7 Reasons It’s Time To Update Your Estate Plan
There are two widespread errors in estate planning. One error is not to have a will or other key elements of a plan. The other error is to fail to update the will and estate plan. This article isn’t for those who still haven’t established at least a basic estate plan. But if you have an estate plan, your work isn’t done. Estate plans need to be reviewed and revised from time to time.
The time to revise an estate plan varies. If your estate plan is three or more years old, you and your estate planner should review it. Of course, if there’s a change in the tax law or other laws that govern your estate (such as powers of attorney or advance medical directives) it’s time to have the plan reviewed.
In addition, an estate plan should be reviewed when specific events occur in your life. These events or changes in circumstances often create a need to update the plan. Here’s my list of the most likely events that should cause you to contact your estate planner.
You moved to another state. Estate planning laws aren’t national. Each state has its own laws with their difference nuances. Some of the differences can seem trivial, such as the number of witnesses required in order for a will to be valid. Others are more substantive. Many states, for example, require that a spouse inherit a minimum share of the estate, but the requirement varies between the states. Also, some states still have inheritance or estate taxes, while most don’t.
State laws vary on other elements of the estate plan, such as powers of attorney, advance medical directives, living wills and more. If you moved, these documents need to be updated for your new state or they could be ineffective.
You also should work with your estate planner to establish proof that you changed residence. This is particularly important when you have a substantial estate and moved from a state with inheritance or estate taxes. Many of the states with those taxes assert that people haven’t changed their legal residence and their estates are fully taxable in their old states.
When you acquire a secondary residence in another state, your plan also might need an update. You might want to work with your planner to determine which state should be your principal residence. You also might want powers of attorney and advance medical directives that are valid in the new state in case you become disabled there.
The objects of your affection change. For most people, this happens when there’s an addition to the family. There might be a new child or grandchild. It’s best to revise the documents so the new family members are named and specifically included. That would avoid potential conflicts and lawsuits. You also might have a new in-law and want to revise the documents to reflect that.
There might be instances when it is appropriate to delete someone who formerly was included in the estate plan. There might be a death or divorce in the family. You also might want to disinherit someone who’s been irresponsible with money or is estranged from the family.
Of course, you might have divorced, remarried or become widowed since the will was written.
You also might be more (or less) charitably inclined than you were or want to change the charities included in your will.
Your assets or liabilities change. A significant change in the value of your estate since the plan was drafted should cause a review, whether the estate’s value increased or decreased. You need to review how the property is divided and decide if that still is what you want in light of the new circumstances.
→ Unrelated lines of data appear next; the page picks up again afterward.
(** No authentication stage: the user is already authenticated. *)
Definition open_session (user : str) : result PamError PamSession :=
  ctx ← ok_or PamCtx (ctx_for_user SERVICE user);
  if negb (pam_acct_mgmt ctx) then Err PamAcct
  else
    '(e, token) ← ok_or PamOpen (pam_open_session ctx);
    Ok (mkPamSession ctx token e).

Lemma pam_allow (b : PamBackend) (w : World) (conn : ConnInfo) (creds : Credentials) (user : str) :
  backend_authenticate b w conn creds = Allow user ↔
  ∃ pass ctx, creds = Password user pass ∧ ctx_with_credentials SERVICE user pass = Some ctx ∧
    pam_authenticate ctx = true ∧ pam_acct_mgmt ctx = true.
Proof.
  unfold backend_authenticate. split.
  - destruct creds as [u p| |]; [|done..]. destruct (ctx_with_credentials SERVICE u p) as [ctx|] eqn:E; [|done].
    destruct (pam_authenticate ctx) eqn:E1, (pam_acct_mgmt ctx) eqn:E2; try done.
    intros [= <-]. by exists p, ctx.
  - by intros (p & ctx & -> & -> & -> & ->).
Qed.

(** A password login has passed authentication and the account stage, for
    the very name the client gave, under the program's own PAM service. *)
Theorem pam_allow_iff (b : PamBackend) (w : World) (conn : ConnInfo) (creds : Credentials) (user : str) :
  backend_authenticate b w conn creds = Allow user ↔
  ∃ pass ctx, creds = Password user pass ∧ ctx_with_credentials SERVICE user pass = Some ctx ∧
    pam_authenticate ctx = true ∧ pam_acct_mgmt ctx = true.
Proof. apply pam_allow. Qed.

End Crate.
End Pam.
A change in the composition of your estate also merits a review. You might have sold an asset, such as a business or real estate, that was a major part of the estate. Or you might have added such an asset. Either change means a reassessment of the plan is in order.
Your qualified retirement plan is outdated. One of the major mistakes in estate plans is failing to update the beneficiary designations of IRAs, 401(k)s and other retirement plans. The beneficiary of these accounts is determined by the beneficiary designation form on file with the plan, not your will or trust. Often these forms haven’t been reviewed in 10 years or more. Updating the beneficiary designations is especially important if the value of your account increased substantially.
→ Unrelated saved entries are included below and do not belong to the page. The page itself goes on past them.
Lemma close_sessions_spec os sids st :
  let st' := (close_sessions os sids st).1 in
  conn_sessions st' = conn_sessions st ∧ users st' = users st ∧ challenges st' = challenges st ∧
  next_session st' = next_session st ∧
  (∀ id, sessions st' !! id = if decide (id ∈ sids) then None else sessions st !! id) ∧
  (∀ id, pam_sessions st' !! id = if decide (id ∈ sids) then None else pam_sessions st !! id).
Proof.
  revert st. induction sids as [|sid sids IH]; intros st; simpl.
  { split_and!; try done; intros id; by rewrite decide_False by apply not_elem_of_nil. }
  set (p := match sessions st !! sid with Some _ => _ | None => _ end).
  assert (users p.1 = users st ∧ conn_sessions p.1 = conn_sessions st ∧ challenges p.1 = challenges st ∧
    next_session p.1 = next_session st ∧ pam_sessions p.1 = pam_sessions st ∧
    sessions p.1 = delete sid (sessions st)) as (E1 & E2 & E3 & E4 & E5 & E6).
  { subst p. destruct (sessions st !! sid) eqn:E; simpl; split_and!; try done. by rewrite delete_id. }
  destruct p as [st1 kills]. simpl in *.
  pose proof (drop_pam_spec sid st1) as (D1 & D2 & D3 & D4 & D5 & D6).
  destruct (drop_pam sid st1) as [st2 closes]. simpl in *.
  specialize (IH st2). destruct (close_sessions os sids st2) as [st3 rest]. simpl in *.
  destruct IH as (I1 & I2 & I3 & I4 & I5 & I6).
  assert (∀ A (m : gmap Z A) id,
    (if decide (id ∈ sids) then None else delete sid m !! id) =
    (if decide (id ∈ sid :: sids) then None else m !! id)) as Hdel.
  { intros A m id. destruct (decide (id ∈ sids)) as [Hin|Hin].
    - rewrite decide_True; [done|]. by right.
    - destruct (decide (id = sid)) as [->|Hne].
      + rewrite lookup_delete_eq, decide_True; [done|]. by left.
      + rewrite lookup_delete_ne, decide_False; [done| |done]. by intros [?|?]%elem_of_cons. }
  split_and!; [congruence..| |]; intros id.
  - by rewrite I5, D1, E6, Hdel.
  - by rewrite I6, D6, E5, Hdel.
Qed.

(** Among the effects: the process is hung up and killed, its group and itself
    each time, and then waited for. *)
Definition killed (pid : Z) (effects : list Effect) : Prop :=
  ∃ pre post, effects =
    pre ++ [EKillPg pid SIGHUP; EKill pid SIGHUP; EKillPg pid SIGKILL; EKill pid SIGKILL; EWait pid] ++ post.

Lemma killed_app pid pre effects post : killed pid effects → killed pid (pre ++ effects ++ post).
Proof. intros (l1 & l2 & ->). exists (pre ++ l1), (l2 ++ post). by rewrite <- !app_assoc. Qed.

(** What closing does to the processes and the logins of the sessions. *)
Lemma close_sessions_effects os sids st :
  let effects := (close_sessions os sids st).2 in
  (∀ id child, id ∈ sids → sessions st !! id = Some child → os_try_wait os (child_pid child) = None →
     killed (child_pid child) effects) ∧
  (∀ id h, id ∈ sids → pam_sessions st !! id = Some h → EPamClose h ∈ effects).
Proof.
  revert st. induction sids as [|sid sids IH]; intros st; simpl.
  { split; intros id x Hid; by apply not_elem_of_nil in Hid. }
  set (p := match sessions st !! sid with Some _ => _ | None => _ end).
  assert (pam_sessions p.1 = pam_sessions st ∧ sessions p.1 = delete sid (sessions st) ∧
    ∀ child, sessions st !! sid = Some child → os_try_wait os (child_pid child) = None →
      killed (child_pid child) p.2) as (E1 & E2 & E3).
  { subst p. destruct (sessions st !! sid) as [child|] eqn:E; simpl; split_and!; try done.
    - intros child' [= <-] Ht. unfold reap_child. rewrite Ht. by exists [], [].
    - by rewrite delete_id. }
  destruct p as [st1 kills]. simpl in *.
  pose proof (drop_pam_spec sid st1) as (D1 & _ & _ & _ & _ & D6).
  assert (∀ h, pam_sessions st !! sid = Some h → EPamClose h ∈ (drop_pam sid st1).2) as D7.
  { intros h Hh. unfold drop_pam. rewrite E1, Hh. by left. }
  destruct (drop_pam sid st1) as [st2 closes]. simpl in *.
  specialize (IH st2). destruct (close_sessions os sids st2) as [st3 rest]. simpl in *.
  destruct IH as [I1 I2]. split.
  - intros id child Hid Hs Ht. destruct (decide (id = sid)) as [->|Hne].
    { apply (killed_app _ [] kills), (E3 child Hs Ht). }
    apply elem_of_cons in Hid as [?|Hid]; [done|]. rewrite app_assoc, <- (app_nil_r rest).
    apply killed_app, (I1 id child Hid); [by rewrite D1, E2, lookup_delete_ne|done].
  - setoid_rewrite elem_of_app. setoid_rewrite elem_of_app. intros id h Hid Hh. destruct (decide (id = sid)) as [->|Hne]; [right; left; by apply D7|].
    apply elem_of_cons in Hid as [?|Hid]; [done|]. right. right.
    apply (I2 id h Hid). by rewrite D6, E1, lookup_delete_ne.
Qed.

Section Theorems.
Context {b64 : Base64} {pt : Postcard Token}.
Variable registry : Registry.
Variable parse_addr : str → option SocketAddr.

Lemma inv_irrelevant st st' :
  inv st → sessions st' = sessions st → conn_sessions st' = conn_sessions st →
  next_session st' = next_session st → pam_sessions st' = pam_sessions st → inv st'.
Proof using Type. intros [] E1 E2 E3 E4. by split; rewrite ?E1, ?E2, ?E3, ?E4. Qed.

Lemma authenticate_frame os c auth peer b ans st :
  let st' := (handle_authenticate registry parse_addr os c auth peer b ans st).1.1 in
  sessions st' = sessions st ∧ conn_sessions st' = conn_sessions st ∧
  next_session st' = next_session st ∧ pam_sessions st' = pam_sessions st.
Proof using Type.
  unfold handle_authenticate.
  set (p := match ans with Some _ => _ | None => _ end).
  assert (sessions p.2 = sessions st ∧ conn_sessions p.2 = conn_sessions st ∧
    next_session p.2 = next_session st ∧ pam_sessions p.2 = pam_sessions st) as Hp.
  { subst p. destruct ans; [|done]. by destruct (store_take _ _ _ _). }
  destruct p as [chal st1]. simpl in Hp. by destruct (verdict _ _ _ _).
Qed.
Beneficiary designations also control who receives annuities, life insurance, some financial accounts, and some other assets. Be sure to review all these forms and amend them if that’s desired.
Executors or trustees become inappropriate. The executors and trustees are the people who implement your plan and often determine how successful it is. Most people don’t give a lot of consideration to these appointments. Even when the appointments were made carefully at first, circumstances might have changed. Carefully reconsider the people appointed in your estate plan. Are they still able and willing to perform these jobs as you’d like them done? Has your estate changed so that someone else now is a better choice? Has anyone aged, moved away or passed away? Determine who is the best choice for these positions today.